The U.S. dollar declined on Wednesday amid uncertainty over President Trump’s tariff plans, while sterling fell on disappointing government borrowing data.
The dollar index, which measures the greenback against a basket of six other currencies, was trading 0.1% lower at 107.755 after a drop of more than 1% at the start of the week.
Dollar loses ground on tariff-related uncertainty
The dollar held lower as traders tried to gauge the full depth of President Donald Trump’s tariff-linked plans, and the potential pain the new administration plans to inflict on major trading partners.
Trump reported late Tuesday that his administration was looking at imposing a 10% tariff on goods imported from China starting Feb. 1, the same day that both Canada and Mexico would face levies of about 15%.
He also noted that Europe will also suffer from the imposition of tariffs on European imports, although he has refrained from enacting these tariffs even though he signed several executive orders after taking a position on Monday.
“Data will play a secondary role this week, as all attention will be on Trump’s first executive orders,” ING analysts indicate, in a note. “By the way, the Fed is in the quiet period ahead of next Wednesday’s meeting. Expect a lot of ‘headline trading’ and noise in the near term, with risks still skewed to a stronger dollar.”
Pound falls after retail sales
In Europe, GBP/USD was down about 0.1% to 1.2349 after data revealed that Britain posted a larger-than-estimated budget deficit in December, due in part to higher interest costs on debt.
Net borrowing in the sector was around 17.8 billion pounds during December, more than 10 billion pounds higher than last year, according to the Office for National Statistics on Wednesday.
Rising yields on British government debt have increased the cost of servicing the country’s debt and could force the new Labour government to cut public spending to meet fiscal rules.
EUR/USD rose to 1.0429, although the single currency remains weaker across the board as the European Central Bank is expected to cut interest rates steadily this year than its main rivals, the Federal Reserve and the Bank of England.
The ECB is seen as cutting rates four times in the next six months, with next week’s reduction expected to be a reality.

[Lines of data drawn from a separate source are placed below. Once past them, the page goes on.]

(* ===== verification/Sharing.v ===== *)
(** Share links: [src/server/app/services/share_service.py] and the endpoints of
    [src/server/app/routers/share.py].

    The service keeps the active links in memory and in the state store; itsdangerous
    is the class [TimedSerializer] of [Session].  An operation is the body that runs
    in a worker thread, as one step.  The clock is read twice when a link is created,
    for the token and for the record.  The order of a listing, file names and sizes
    shown on pages, and the URLs of links are left out. *)

From stdpp Require Import strings.
From S2P Require Import Prelude Json Session Accounts Identity Files StateStore FilesApi.

Inductive ShareExn :=
| ShareLinkRevokedError (token : pystr)
| ShareLinkNotFoundError (token : pystr)
| ShareLinkExpiredError (token : pystr)
| ShareBadSignature
| ShareKeyError.

Inductive ShareTTL := FIFTEEN_MINUTES | ONE_HOUR | SIX_HOURS | TWENTY_FOUR_HOURS.

Definition ttl_value (ttl : ShareTTL) : Z :=
  match ttl with
  | FIFTEEN_MINUTES => 900
  | ONE_HOUR => 3600
  | SIX_HOURS => 21600
  | TWENTY_FOUR_HOURS => 86400
  end.

Record ShareLinkRecord := {
  lr_token : pystr;
  lr_file_path : pystr;
  lr_created_at : time;
  lr_ttl_seconds : Z
}.

Record ShareLinkService := {
  ss_secret_key : pystr;
  ss_active_links : gmap (list Z) ShareLinkRecord
}.

Definition SALT : pystr := py "share-link".

Definition record_of (row : ShareLinkRow) : ShareLinkRecord :=
  {| lr_token := sl_token row; lr_file_path := sl_file_path row;
     lr_created_at := sl_created_at row; lr_ttl_seconds := sl_ttl_seconds row |}.

Definition row_of (r : ShareLinkRecord) : ShareLinkRow :=
  {| sl_token := lr_token r; sl_file_path := lr_file_path r;
     sl_created_at := lr_created_at r; sl_ttl_seconds := lr_ttl_seconds r |}.

(** The server with its folder, its state store and the service. *)
Record share_state := {
  sh_fs : gmap (list (list Z)) node;
  sh_db : ServerStateStore;
  sh_service : ShareLinkService
}.

Definition with_service (st : share_state) (db : ServerStateStore) (links : gmap (list Z) ShareLinkRecord)
    : share_state :=
  {| sh_fs := sh_fs st; sh_db := db;
     sh_service := {| ss_secret_key := ss_secret_key (sh_service st); ss_active_links := links |} |}.

(** ** The service *)

(** [ShareLinkService(secret_key, store)] *)
Definition init_share_service (secret_key : pystr) (db : ServerStateStore) : ShareLinkService :=
  {| ss_secret_key := secret_key;
     ss_active_links :=
       fold_left (λ links row, <[sl_token row := record_of row]> links) (store_share_links db) ∅ |}.

(** [create_app]: the store is opened and the secret read or created. *)
Definition create_app (fresh_secret : pystr) (t : fs) (db : ServerStateStore) : share_state :=
  let '(db', secret) := get_or_create_share_secret fresh_secret db in
  {| sh_fs := t; sh_db := db'; sh_service := init_share_service secret db' |}.

(** The directory of the state store, next to the shared folder. *)
Definition data_dir (shared_folder : path) : path := parent shared_folder ++ [py ".wfs_data"].

(** A link leaves the memory and, if it is there, the store. *)
Definition drop_link (token : pystr) (st : share_state) : share_state :=
  with_service st (delete_share_link token (sh_db st)).1
    (delete token (ss_active_links (sh_service st))).

Section service.
Context `{TimedSerializer}.

Definition token_for (secret_key : pystr) (signed_at : time) (file_path : pystr) : pystr :=
  ts_dumps secret_key SALT signed_at (JObj [(py "path", JStr file_path)]).

Definition _create_link_sync (signed_at now : time) (file_path : pystr) (ttl : ShareTTL) (st : share_state)
    : share_state * ShareLinkRecord :=
  let token := token_for (ss_secret_key (sh_service st)) signed_at file_path in
  let record := {| lr_token := token; lr_file_path := file_path;
                   lr_created_at := now; lr_ttl_seconds := ttl_value ttl |} in
  (with_service st (upsert_share_link (row_of record) (sh_db st))
     (<[token := record]> (ss_active_links (sh_service st))), record).

(** [self._serializer.loads(token, salt, max_age)] *)
Definition loads_link (st : share_state) (now : time) (ttl_seconds : Z) (token : pystr) : LoadError + json :=
  ts_loads (ss_secret_key (sh_service st)) SALT now ttl_seconds token.

(** A token in the registry was signed by the service, with a string as its path. *)
Definition _validate_token_sync (now : time) (token : pystr) (st : share_state)
    : share_state * (ShareExn + pystr) :=
  match ss_active_links (sh_service st) !! token with
  | None => (st, inl (ShareLinkRevokedError token))
  | Some record =>
      match loads_link st now (lr_ttl_seconds record) token with
      | inl SignatureExpired => (drop_link token st, inl (ShareLinkExpiredError token))
      | inl BadSignature => (st, inl ShareBadSignature)
      | inr data =>
          (st, match subscript data (py "path") with Some (JStr p) => inr p | _ => inl ShareKeyError end)
      end
  end.

Definition _revoke_link_sync (token : pystr) (st : share_state) : share_state * (ShareExn + unit) :=
  match ss_active_links (sh_service st) !! token with
  | None => (st, inl (ShareLinkNotFoundError token))
  | Some _ => (drop_link token st, inr tt)
  end.

(** Whether [loads] still accepts the link. *)
Definition still_valid (st : share_state) (now : time) (kv : list Z * ShareLinkRecord) : bool :=
  match loads_link st now (lr_ttl_seconds kv.2) kv.1 with inr _ => true | inl _ => false end.

Definition _list_active_links_sync (now : time) (st : share_state) : share_state * list ShareLinkRecord :=
  let snapshot := map_to_list (ss_active_links (sh_service st)) in
  let active := filter (λ kv, still_valid st now kv = true) snapshot in
  let expired_tokens := (filter (λ kv, still_valid st now kv = false) snapshot).*1 in
  (fold_left (λ st token, drop_link token st) expired_tokens st, active.*2).

End service.

(** ** The endpoints *)

Inductive share_page_result :=
| ShareExpiredPage
| ShareUnavailablePage
| ShareFile (p : list (list Z)).

Section endpoints.
Context `{TimedSerializer} `{Hmac}.
Context (base : list (list Z)) (config : ServerConfig) (headers : list (pystr * pystr)).

Definition create_share_link (signed_at now : time) (file_path : pystr) (ttl : ShareTTL) (st : share_state)
    : share_state * (ApiExn + ShareLinkRecord) :=
  match change_guard config headers with
  | inl e => (st, inl (ApiGuard e))
  | inr _ =>
      match resolve_safe_path base file_path (sh_fs st) with
      | inl e => (st, inl (ApiFs e))
      | inr _ => let '(st', r) := _create_link_sync signed_at now file_path ttl st in (st', inr r)
      end
  end.

Definition list_share_links (now : time) (st : share_state) : share_state * (ApiExn + list ShareLinkRecord) :=
  match change_guard config headers with
  | inl e => (st, inl (ApiGuard e))
  | inr _ => let '(st', l) := _list_active_links_sync now st in (st', inr l)
  end.

Definition revoke_share_link (token : pystr) (st : share_state) : share_state * (ApiExn + (ShareExn + unit)) :=
  match change_guard config headers with
  | inl e => (st, inl (ApiGuard e))
  | inr _ => let '(st', r) := _revoke_link_sync token st in (st', inr r)
  end.

(** Nobody is asked to log in.  [KeyError] and the exceptions of [resolve_safe_path] other than a missing file are
    not caught. *)
Definition share_download (now : time) (token : pystr) (st : share_state)
    : share_state * ((ShareExn + FsExn) + share_page_result) :=
  match _validate_token_sync now token st with
  | (st', inl ShareKeyError) => (st', inl (inl ShareKeyError))
  | (st', inl (ShareLinkNotFoundError t)) => (st', inl (inl (ShareLinkNotFoundError t)))
  | (st', inl _) => (st', inr ShareExpiredPage)
  | (st', inr file_path) =>
      (st', match resolve_safe_path base file_path (sh_fs st') with
            | inl FileNotFoundError => inr ShareUnavailablePage
            | inl e => inl (inr e)
            | inr resolved => inr (ShareFile resolved)
            end)
  end.

(** The page finds the file the way the download does, and shows its name and size. *)
Definition share_page (now : time) (token : pystr) (st : share_state)
    : share_state * ((ShareExn + FsExn) + share_page_result) :=
  share_download now token st.

End endpoints.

“The direction is very clear,” ECB President Christine Lagarde told CNBC in Davos on interest rates. “The pace we will see depends on the data, but a gradual move is certainly something that comes to mind at the moment.”
BoJ meeting approaching
In Asia, USD/JPY was down 0.1% at 155.69 ahead of the Bank of Japan’s two-day monetary policy meeting later this week.
The BOJ is expected to raise interest rates next Friday, and may reiterate its commitment to continue raising rates if the economy maintains its recovery.
USD/CNY traded flat at 7.2715, with China’s currency even weaker after Teump said he is considering imposing 10% tariffs from the first day of February.